Today I read a paper titled “Space-Efficient Routing Tables for Almost All Networks and the Incompressibility Method”
The abstract is:
We use the incompressibility method based on Kolmogorov complexity to determine the total number of bits of routing information for almost all network topologies.
In most models for routing, for almost all labeled graphs $\Theta (n^2)$ bits are necessary and sufficient for shortest path routing.
By `almost all graphs’ we mean the Kolmogorov random graphs which constitute a fraction of $1-1/n^c$ of all graphs on $n$ nodes, where $c > 0$ is an arbitrary fixed constant.
There is a model for which the average case lower bound rises to $\Omega(n^2 \log n)$ and another model where the average case upper bound drops to $O(n \log^2 n)$.
This clearly exposes the sensitivity of such bounds to the model under consideration.

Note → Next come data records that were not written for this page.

(** The body of the loop of [evaluate] from the comparison on. *)
Definition test_plane (conj : bool) (total : Q) (p : Plane)
    : Res (option bool) :=
  match p with
  | (plane, threshold, comparison) =>
      if gt_zero comparison then
        Ret (verdict conj (num_gt (total + epsilon plane) threshold))
      else if lt_zero comparison then
        Ret (verdict conj (num_lt (total - epsilon plane) threshold))
      else if eq_zero comparison then
        match threshold with
        | TList l =>
            ds <- forM (fun t => sub_threshold (TNum total) t) l ;;
            b <- reduce_or ((fun d => Qltb (Qabs d) (epsilon plane)) <$> ds) ;;
            Ret (verdict conj b)
        | _ =>
            d <- sub_threshold (TNum total) threshold ;;
            Ret (verdict conj (Qltb (Qabs d) (epsilon plane)))
        end
      else Raise ValueError
  end.

Fixpoint evaluate_loop (conj : bool) (vector : Arg State)
    (ps : list Plane) : Res bool :=
  match ps with
  | [] => Ret conj
  | p :: rest =>
      total <-
        collapse match vector with
                 | ArgFloat x => TotNum x
                 | ArgVector s => mul (fst (fst p)) s
                 end ;;
      r <- test_plane conj total p ;;
      match r with
      | Some b => Ret b
      | None => evaluate_loop conj vector rest
      end
  end.

Definition evaluate (self : KeyedPlane) (vector : Arg State) : Res bool :=
  evaluate_loop (isConjunction self) vector (planes self).

(** *** Symbolic resolution *)

Fixpoint desymbolizeThreshold (table : Table) (threshold : Threshold)
    : Res Threshold :=
  match threshold with
  | TStr s =>
      match py_eval s (Some table) with
      | Raise NameError => Ret threshold
      | r => r
      end
  | TList l =>
      l' <- (fix each (l : list Threshold) : Res (list Threshold) :=
               match l with
               | [] => Ret []
               | t :: r =>
                   t' <- desymbolizeThreshold table t ;;
                   r' <- each r ;;
                   Ret (t' :: r')
               end) l ;;
      Ret (TList l')
  | TNum _ => Ret threshold
  end.

Definition desymbolize (self : KeyedPlane) (table : Table)
    : Res KeyedPlane :=
  ps <- forM (fun p : Plane =>
                v <- vector_desymbolize (fst (fst p)) table ;;
                t <- desymbolizeThreshold table (snd (fst p)) ;;
                Ret (Entry3 v t (snd p)))
             (planes self) ;;
  __init__ (FromList ps).

(** *** Conflict detection *)

Definition compare (self other : KeyedPlane) (value : bool)
    : Res (option bool) :=
  sv <- getattr attr_vector self ;;
  ov <- getattr attr_vector other ;;
  if vector_eq sv ov then
    sc <- getattr attr_comparison self ;;
    if eq_zero sc then
      oc <- getattr attr_comparison other ;;
      if eq_zero oc then
        st <- getattr attr_threshold self ;;
        ot <- getattr attr_threshold other ;;
        d <- sub_threshold st ot ;;
        if Qltb (Qabs d) (epsilon sv) then Ret (Some value)
        else if value then Ret (Some false)
        else Ret None
      else
        st <- getattr attr_threshold self ;;
        ot <- getattr attr_threshold other ;;
        if cmp_is st ot oc then
          (if value then Ret None else Ret (Some false))
        else
          (if value then Ret (Some false) else Ret None)
    else
      oc <- getattr attr_comparison other ;;
      if eq_zero oc then
        if value then
          ot <- getattr attr_threshold other ;;
          st <- getattr attr_threshold self ;;
          Ret (Some (cmp_is ot st sc))
        else Ret None
      else Ret None
  else Ret None.

(** *** Minimization *)

(** The global name [CONSTANT].  The module neither defines nor imports it
    (it imports [operator], [Node], [Document], [KeyedVector] and
    [Distribution] only), so evaluating it raises [NameError]. *)
Definition CONSTANT : Res string := Raise NameError.

Definition minimize (self : KeyedPlane) : Res KeyedPlane :=
  v <- getattr attr_vector self ;;
  constant <- CONSTANT ;;
  match weights v !! constant with
  | Some c =>
      t <- getattr attr_threshold self ;;
      threshold <- sub_threshold t (TNum c) ;;
      comparison <- getattr attr_comparison self ;;
      __init__ (FromVector
                  {| weights := delete constant (weights v);
                     epsilon := epsilon v |}
                  (Some (TNum threshold)) (Some comparison))
  | None =>
      threshold <- getattr attr_threshold self ;;
      comparison <- getattr attr_comparison self ;;
      __init__ (FromVector v (Some threshold) (Some comparison))
  end.

(** *** Serialization *)

Definition xml_plane (p : Plane) : Node :=
  match p with
  | (vector, threshold, comparison) =>
      setAttribute "comparison" (str_comparison comparison)
        (setAttribute "threshold" (py_str threshold) (vector_xml vector))
  end.

(** The document [__xml__] returns; its root element is what [parse]
    reads. *)
Definition __xml__ (self : KeyedPlane) : Document :=
  {| documentElement := Element "plane" ∅ (xml_plane <$> planes self) |}.

(** *** Row factories *)

Definition thresholdRow (key : string) (threshold : Threshold)
    : KeyedPlane :=
  init_vector (new_vector {[ key := 1%Q ]}) (Some threshold) None.

Definition trueRow (key : string) : KeyedPlane :=
  thresholdRow key (TNum (1 # 2)).

Definition equalRow (key : string) (value : Threshold) : KeyedPlane :=
  init_vector (new_vector {[ key := 1%Q ]}) (Some value) (Some (CInt 0)).

Definition caseRow (key : string) : KeyedPlane :=
  init_vector (new_vector {[ key := 1%Q ]}) (Some (TNum 0))
    (Some (CStr "switch")).

(** *** Predicates used in the statements *)

(** An entry the loop of [__init__] rejects: a tuple of no component, or of
    more than three. *)
Definition rejected (e : Entry) : bool :=
  match e with
  | Entry0 | EntryLong => true
  | _ => false
  end.

Definition is_vector_element (n : Node) : bool :=
  match n with
  | Element tag _ _ => bool_decide (tag = "vector")
  | OtherNode => false
  end.

(** A triple with a numeric threshold and an integer marker whose parts
    survive the serialization primitives. *)
Definition serializable (p : Plane) : Prop :=
  match p with
  | (v, TNum q, CInt z) =>
      py_float (py_str (TNum q)) = Some q /\
      py_int (py_str_int z) = Some z /\
      is_vector_element (vector_xml v) = true /\
      vector_parse (xml_plane p) = Ret v
  | _ => False
  end.

(** *** Further predicates used in the statements *)

Definition is_numeric (t : Threshold) : bool :=
  match t with
  | TNum _ => true
  | TStr _ | TList _ => false
  end.

Definition is_element (n : Node) : bool :=
  match n with
  | Element _ _ _ => true
  | OtherNode => false
  end.

(** A threshold on which [desymbolizeThreshold] has nothing to resolve in
    [table]: each symbolic expression in it, at any depth, refers to a name
    the table does not define. *)
Inductive stays_symbolic (table : Table) : Threshold -> Prop :=
| stays_num (q : Q) : stays_symbolic table (TNum q)
| stays_str (s : string) :
    py_eval s (Some table) = Raise NameError ->
    stays_symbolic table (TStr s)
| stays_list (l : list Threshold) :
    Forall (stays_symbolic table) l -> stays_symbolic table (TList l).

(** *** The key cache *)

(** The union of the keys of the vectors of a sequence of triples. *)
Definition all_keys (ps : list Plane) : gset string :=
  foldl (fun acc (p : Plane) => acc ∪ dom (weights (fst (fst p)))) ∅ ps.

(** [self._keys = ks] *)
Definition set__keys (ks : option (gset string)) (t : KeyedPlane)
    : KeyedPlane :=
  {| planes := planes t; _string := _string t; _keys := ks;
     isConjunction := isConjunction t;
     attr_vector := attr_vector t; attr_threshold := attr_threshold t;
     attr_comparison := attr_comparison t |}.

(** [keys]: the set it returns and the instance as it leaves it. *)
Definition keys (self : KeyedPlane) : gset string * KeyedPlane :=
  match _keys self with
  | Some ks => (ks, self)
  | None =>
      (all_keys (planes self), set__keys (Some (all_keys (planes self))) self)
  end.

(** The cache is empty or holds the keys of the present triples. *)
Definition cache_fresh (t : KeyedPlane) : Prop :=
  _keys t = None \/ _keys t = Some (all_keys (planes t)).
(** * Daring Divas curator: similarity classification and reconciliation

    A shallow embedding of [curator.js].  JavaScript strings are modelled
    as [string] (sequences of character codes), plain objects as
    association lists in property-creation order, and the asynchronous
    script as a state-and-exception monad over an abstract outside world
    (the gist, the chain, the metadata and image hosts, the file system).
    The two helper scripts, [generate-hashes.js] and [download-images.js],
    are embedded with the state passed along explicitly. *)

From Stdlib Require Import String Ascii List Arith Lia Bool NArith.
From Stdlib Require Import Permutation Sorting.Sorted.
Import ListNotations.
Open Scope string_scope.

(** ** Completions

    A JavaScript call either completes normally with a value or throws. *)

Inductive js_error : Type :=
  | TypeError (message : string)
  | SyntaxError (message : string)
  | Error (message : string).

Inductive completion (A : Type) : Type :=
  | Normal (a : A)
  | Throw (e : js_error).

Arguments Normal {A} a.
Arguments Throw {A} e.

(** ** The similarity comparator *)

Module Comparator.

(** [s[i]] on a string: the character at [i], or [undefined] (here
    [None]) when [i] is out of range. *)
Definition js_index (s : string) (i : nat) : option ascii := String.get i s.

(** [x !== y] on values that are a one-character string or [undefined]. *)
Definition strict_neq (x y : option ascii) : bool :=
  match x, y with
  | Some c, Some d => negb (Ascii.eqb c d)
  | None, None => false
  | _, _ => true
  end.

(** The body of the [for] loop of [calculateHammingDistance]: [steps]
    iterations remain, [i] is the loop index and [distance] the counter. *)
Fixpoint hamming_for (hash1 hash2 : string) (steps i distance : nat) : nat :=
  match steps with
  | O => distance
  | S steps' =>
      hamming_for hash1 hash2 steps' (S i)
        (if strict_neq (js_index hash1 i) (js_index hash2 i)
         then S distance else distance)
  end.
Definition sample_platform : Platform := {|
  url_parse t := if beq (take 7 t) (bytes "file://")
                 then Some (mkUrl (bytes "file") None [] None (drop 7 t) t) else None;
  char_width := sample_char_width;
  str_width t := if existsb (N.eqb 65039) t then 2
                 else foldr (fun c acc => default 0 (sample_char_width c) + acc) 0 t;
  grapheme_count t :=
    length (List.filter (fun c => negb (in_range 768 879 c || (c =? 65039)%N)) t);
  compact_capacity old t := N.max old (N.max 24 (N.of_nat (length t) * 4));
  alloc_ok _ := true;
  vec_grown cap len := if (len <=? cap)%N then cap else N.max len (2 * cap);
  vec_shrunk cap len := len;
  size_of_cell := 80;
  size_of_line := 112
|}.

(** ** Characters (Rust [char], as its scalar value) *)
Definition REPLACEMENT_CHARACTER : N := 65533.
Definition SPACE : N := 32.
Definition len_utf8 (c : N) : N :=
  (if c <? 128 then 1 else if c <? 2048 then 2 else if c <? 65536 then 3 else 4)%N.
Fixpoint text_len (t : list N) : N :=
  match t with [] => 0%N | c :: t' => (len_utf8 c + text_len t')%N end.
Definition is_control (c : N) : bool := (c <? 32)%N || in_range 127 159 c.
Definition is_ascii (c : N) : bool := (c <? 128)%N.

(** ** Geometry and limits, [lib.rs] *)
Definition MAX_CELL_COUNT : N := 4194304.
Definition MAX_CSI_PARAMETERS : nat := 32.
Definition MAX_CSI_INTERMEDIATES : nat := 2.
Definition MAX_STRING_BYTES : nat := 4096.
Definition TRANSPORT_QUEUE_HIGH_WATERMARK : N := 65536.
Definition MAX_GRAPHEME_BYTES : N := 256.
Definition MAX_CELL_TEXT_CAPACITY_BYTES : N := (MAX_GRAPHEME_BYTES * 2)%N.

Record Dimensions := mkDimensions { columns : nat; rows : nat; cell_count : nat }.

Inductive DimensionsError :=
  | TooFewColumns (columns : nat)
  | ZeroRows
  | CellCountOverflow (columns rows : nat)
  | TooManyCells (cell_count : N) (maximum : N).
Inductive ParserState :=
  | Ground
  | Escape
  | EscapeIntermediate (intermediate : N)
  | CharsetDesignate (slot : CharsetSlot)
  | CsiEntry
  | CsiParam
  | CsiIntermediate
  | CsiIgnore
  | StringState (kind : StringKind) (count : nat)
  | StringEscape (kind : StringKind) (count : nat).

Record Parser := mkParser {
  state : ParserState;
  parameters : CsiParameters;
  parameter_digits : N;
  private : bool;
  secondary : bool;
  intermediates : list N;
  intermediate_length : nat;
  string_payload : list N;
  osc_action : option OscAction;
  dcs_action : option DcsAction;
  g0_charset : Charset;
  g1_charset : Charset;
  shifted_to_g1 : bool
}.
#[export] Instance set_state : Setter state := fun v r => mkParser v (parameters r) (parameter_digits r) (private r) (secondary r) (intermediates r) (intermediate_length r) (string_payload r) (osc_action r) (dcs_action r) (g0_charset r) (g1_charset r) (shifted_to_g1 r).
#[export] Instance set_parameters : Setter parameters := fun v r => mkParser (state r) v (parameter_digits r) (private r) (secondary r) (intermediates r) (intermediate_length r) (string_payload r) (osc_action r) (dcs_action r) (g0_charset r) (g1_charset r) (shifted_to_g1 r).
#[export] Instance set_parameter_digits : Setter parameter_digits := fun v r => mkParser (state r) (parameters r) v (private r) (secondary r) (intermediates r) (intermediate_length r) (string_payload r) (osc_action r) (dcs_action r) (g0_charset r) (g1_charset r) (shifted_to_g1 r).
#[export] Instance set_private : Setter private := fun v r => mkParser (state r) (parameters r) (parameter_digits r) v (secondary r) (intermediates r) (intermediate_length r) (string_payload r) (osc_action r) (dcs_action r) (g0_charset r) (g1_charset r) (shifted_to_g1 r).
#[export] Instance set_secondary : Setter secondary := fun v r => mkParser (state r) (parameters r) (parameter_digits r) (private r) v (intermediates r) (intermediate_length r) (string_payload r) (osc_action r) (dcs_action r) (g0_charset r) (g1_charset r) (shifted_to_g1 r).
#[export] Instance set_intermediates : Setter intermediates := fun v r => mkParser (state r) (parameters r) (parameter_digits r) (private r) (secondary r) v (intermediate_length r) (string_payload r) (osc_action r) (dcs_action r) (g0_charset r) (g1_charset r) (shifted_to_g1 r).
#[export] Instance set_intermediate_length : Setter intermediate_length := fun v r => mkParser (state r) (parameters r) (parameter_digits r) (private r) (secondary r) (intermediates r) v (string_payload r) (osc_action r) (dcs_action r) (g0_charset r) (g1_charset r) (shifted_to_g1 r).
#[export] Instance set_string_payload : Setter string_payload := fun v r => mkParser (state r) (parameters r) (parameter_digits r) (private r) (secondary r) (intermediates r) (intermediate_length r) v (osc_action r) (dcs_action r) (g0_charset r) (g1_charset r) (shifted_to_g1 r).
#[export] Instance set_osc_action : Setter osc_action := fun v r => mkParser (state r) (parameters r) (parameter_digits r) (private r) (secondary r) (intermediates r) (intermediate_length r) (string_payload r) v (dcs_action r) (g0_charset r) (g1_charset r) (shifted_to_g1 r).
#[export] Instance set_dcs_action : Setter dcs_action := fun v r => mkParser (state r) (parameters r) (parameter_digits r) (private r) (secondary r) (intermediates r) (intermediate_length r) (string_payload r) (osc_action r) v (g0_charset r) (g1_charset r) (shifted_to_g1 r).
#[export] Instance set_g0_charset : Setter g0_charset := fun v r => mkParser (state r) (parameters r) (parameter_digits r) (private r) (secondary r) (intermediates r) (intermediate_length r) (string_payload r) (osc_action r) (dcs_action r) v (g1_charset r) (shifted_to_g1 r).
#[export] Instance set_g1_charset : Setter g1_charset := fun v r => mkParser (state r) (parameters r) (parameter_digits r) (private r) (secondary r) (intermediates r) (intermediate_length r) (string_payload r) (osc_action r) (dcs_action r) (g0_charset r) v (shifted_to_g1 r).
#[export] Instance set_shifted_to_g1 : Setter shifted_to_g1 := fun v r => mkParser (state r) (parameters r) (parameter_digits r) (private r) (secondary r) (intermediates r) (intermediate_length r) (string_payload r) (osc_action r) (dcs_action r) (g0_charset r) (g1_charset r) v.

Definition Parser_new : Parser :=
  {| state := Ground; parameters := CsiParameters_default; parameter_digits := 0;
     private := false; secondary := false;
     intermediates := replicate MAX_CSI_INTERMEDIATES 0%N; intermediate_length := 0;
     string_payload := []; osc_action := None; dcs_action := None;
     g0_charset := Ascii; g1_charset := Ascii; shifted_to_g1 := false |}.

Definition is_ground (p : Parser) : bool :=
  match state p with Ground => true | _ => false end.

Definition dec_special_graphics (byte : N) : N :=
  switch byte
    [([96], 9670); ([97], 9618); ([98], 9225); ([99], 9228); ([100], 9229); ([101], 9226);
     ([102], 176); ([103], 177); ([104], 9252); ([105], 9227); ([106], 9496); ([107], 9488);
     ([108], 9484); ([109], 9492); ([110], 9532); ([111], 9146); ([112], 9147); ([113], 9472);
     ([114], 9148); ([115], 9149); ([116], 9500); ([117], 9508); ([118], 9524); ([119], 9516);
     ([120], 9474); ([121], 8804); ([122], 8805); ([123], 960); ([124], 8800); ([125], 163);
     ([126], 183)]%N byte.

Definition c0_operation (byte : N) : option TerminalOp :=
  switch byte
    [([13], Some CarriageReturn); ([10], Some LineFeed); ([8], Some Backspace);
     ([9], Some Tab); ([11; 12], Some LineFeed)]%N None.

Definition translate_printable (p : Parser) (byte : N) : N :=
  match if shifted_to_g1 p then g1_charset p else g0_charset p with
  | Ascii => byte
  | DecSpecialGraphics => dec_special_graphics byte
  end.

Definition designate_charset (p : Parser) (slot : CharsetSlot) (byte : N) : Parser :=
  let charset := if (byte =? 48)%N then DecSpecialGraphics else Ascii in
  match slot with
  | G0 => p <| g0_charset := charset |>
  | G1 => p <| g1_charset := charset |>
  end.

Definition clear_csi (p : Parser) : Parser :=
  p <| parameters := CsiParameters_default |> <| parameter_digits := 0%N |>
    <| private := false |> <| secondary := false |> <| intermediate_length := 0 |>.

(** [start_string] clears the payload and names the string state. *)
Definition start_string (p : Parser) (kind : StringKind) : Parser :=
  p <| string_payload := [] |> <| state := StringState kind 0 |>.

Definition ignore_csi (p : Parser) : TerminalOp * Parser :=
  (Ignored, clear_csi (p <| state := CsiIgnore |>)).
Lemma scroll_up_rotated count x sp s :
  shape s -> is_full sp (ncols s) = true -> 1 <= count <= nrows s ->
  exists s1, (s' ← for_each (fun offset => fill_row offset x) (range 0 count) s;
              Some (s' <| top := (top s' + count) mod rows (dimensions s') |>)) = Some s1 /\
    shape s1 /\ dimensions s1 = dimensions s /\
    grid_of s1 = on_rows (rows_up (ncols s) 0 (nrows s) count x sp) (grid_of s).
Proof.
  intros Hs Hf Hn. rewrite range_0.
  destruct (sim_each_row (fun r => fill_row r x) (fun _ => full_row (ncols s) x) 0 count s)
    as (s1 & E1 & F1 & G1); [done|lia| |].
  { intros r s' Hr F. rewrite <- (proj1 (proj2 F)). apply sim_fill_row; frames. }
  exists (s1 <| top := (top s1 + count) mod nrows s1 |>). rewrite E1. split; [done|].
  destruct (F1) as (Hs1 & Hd1 & Ht1). split; [by apply rotate_shape|]. split; [done|].
  assert (g_dirty (grid_of s1) = g_dirty (grid_of s)) as Ed by (by rewrite G1).
  pose proof (rotate_grid s1 count Hs1 ltac:(frames)) as R. rewrite G1 in R.
  unfold on_rows. rewrite <- (grid_length s), rows_up_rotation by (done || rewrite grid_length; lia).
  cbn [on_rows g_rows] in R. rewrite <- R. rewrite <- Ed. done.
Qed.

Lemma scroll_up_refines first bottom count x sp s :
  shape s -> exts_ok s -> first <= bottom < nrows s -> 1 <= count -> span_ok (ncols s) sp ->
  exists out, scroll_up first bottom count x sp s = Some out /\ scrolled first bottom count x sp s out.
Proof.
  intros Hs He Hb Hc Hsp. unfold scroll_up, scrolled, grid_up.
  set (n := Nat.min count (bottom - first + 1)).
  destruct (sim_rows_up first bottom n x sp s) as (s1 & E1 & F1 & G1); [done|done|lia|done|].
  destruct (is_full sp (ncols s)) eqn:Hf; simpl negb; cbv iota.
  - rewrite screen_rows_view by (done || lia). cbn [mbind option_bind].
    assert (exists s2, (if (first =? 0) && (bottom + 1 =? nrows s) then
        s' ← for_each (fun offset => fill_row offset x) (range 0 n) s;
        Some (s' <| top := (top s' + n) mod rows (dimensions s') |>)
      else shift_rows_up first bottom n x sp s) = Some s2 /\ shape s2 /\ dimensions s2 = dimensions s /\
      grid_of s2 = on_rows (rows_up (ncols s) first (bottom + 1 - first) n x sp) (grid_of s))
      as (s2 & E2 & Hs2 & Hd2 & G2).
    { destruct ((first =? 0) && _) eqn:E; bools.
      - subst first. replace (bottom + 1 - 0) with (nrows s) by lia. apply scroll_up_rotated; [done..|lia].
      - exists s1. split_and!; [done|apply F1..|done]. }
    rewrite E2. cbn [mbind option_bind].
    destruct (sim_mark_dirty_range first bottom s2) as (s3 & E3 & F3 & G3); [done|lia|by rewrite Hd2; lia|].
    rewrite E3. cbn [mbind option_bind]. eexists. split; [done|]. cbn [fst snd].
    split_and!; [apply F3| |by rewrite G3, G2|done]. by rewrite (proj1 (proj2 F3)).
  - rewrite E1. cbn [mbind option_bind].
    destruct (sim_mark_dirty_range first bottom s1) as (s3 & E3 & F3 & G3); frames.
    rewrite E3. cbn [mbind option_bind]. eexists. split; [done|]. cbn [fst snd].
    split_and!; [apply F3| |by rewrite G3, G1|done]. by rewrite (proj1 (proj2 F3)), (proj1 (proj2 F1)).
Qed.

(** *** Clearing and constructing *)
Lemma clear_all_refines x s :
  shape s ->
  shape (clear_all x s) /\ dimensions (clear_all x s) = dimensions s /\
  grid_of (clear_all x s) = mkGrid (replicate (nrows s) (full_row (ncols s) x)) (replicate (nrows s) true).
Proof.
  intros Hs. pose proof (proj1 (shape_dims s Hs)) as Hc2.
  assert (negb ((if is_structural_blank x then 0 else ncols s) =? 0) = negb (is_structural_blank x)) as Ho.
  { destruct (is_structural_blank x); [done|]. destruct (ncols s); [lia|done]. }
  destruct (Hs) as [D T C O Dd Sw E]. split_and!; [|done|].
  - split; cbn; rewrite ?length_map; try done. lia.
  - unfold grid_of. f_equal.
    + apply list_eq. intros r. destruct (decide (r < nrows s)) as [Hr|Hr].
      * rewrite list_lookup_fmap, lookup_seq_lt by done. rewrite lookup_replicate_2 by done.
        cbn [fmap option_fmap option_map]. f_equal. unfold view_row, full_row, clear_all, mark_all_dirty, physical_row_start, physical_row.
        cbn. rewrite Ho. pose proof (row_block_bound (r mod nrows s) (nrows s) (ncols s) (ncols s)) as B.
        rewrite Nat.mod_small in * by done. specialize (B Hr ltac:(lia)).
        assert (forall A B (l : list A) (v : B), length l = nrows s * ncols s ->
          take (ncols s) (drop (r * ncols s) (map (fun _ => v) l)) = replicate (ncols s) v) as Hblk.
        { intros A B' l v Hl. apply list_eq. intros i. rewrite lookup_slice. case_decide.
          - rewrite list_lookup_fmap, lookup_replicate_2 by done.
            destruct (lookup_lt_is_Some_2 l (r * ncols s + i)) as [y ->]; [lia|done].
          - by rewrite lookup_ge_None_2 by (rewrite length_replicate; lia). }
        rewrite !Hblk by done. rewrite !list_lookup_fmap.
        destruct (lookup_lt_is_Some_2 (soft_wrapped_rows s) r) as [y ->]; [lia|].
        destruct (lookup_lt_is_Some_2 (occupied_columns s) r) as [z ->]; [lia|].
        cbn. f_equal. by destruct (is_structural_blank x).
      * rewrite !lookup_ge_None_2; rewrite ?length_map, ?length_seq, ?length_replicate; done || (cbn; lia).
    + cbn. rewrite <- Dd. clear. induction (dirty_rows s) as [|b l IH]; simpl; [done|]. by f_equal.
Qed.
(** *** Linear fills *)
Definition row_linear (cols first_row first_column last_row last_column : nat) (x : Cell)
    (spare : bool) (r : nat) (row : Row) : Row :=
  let a := if r =? first_row then first_column else 0 in
  let b := if r =? last_row then last_column else cols in
  if b <=? a then row
  else row_write a (if spare then map (spare_cell x) (take (b - a) (drop a (r_cells row)))
                    else replicate (b - a) x)
         (replicate (b - a) (negb (is_structural_blank x))) row.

If paths have to be short, but need not be shortest (if the stretch factor may be larger than 1), then much less space is needed on average, even in the more demanding models.
Full-information routing requires $\Theta (n^3)$ bits on average.
For worst-case static networks we prove a $\Omega(n^2 \log n)$ lower bound for shortest path routing and all stretch factors $<2$ in some networks where free relabeling is not allowed.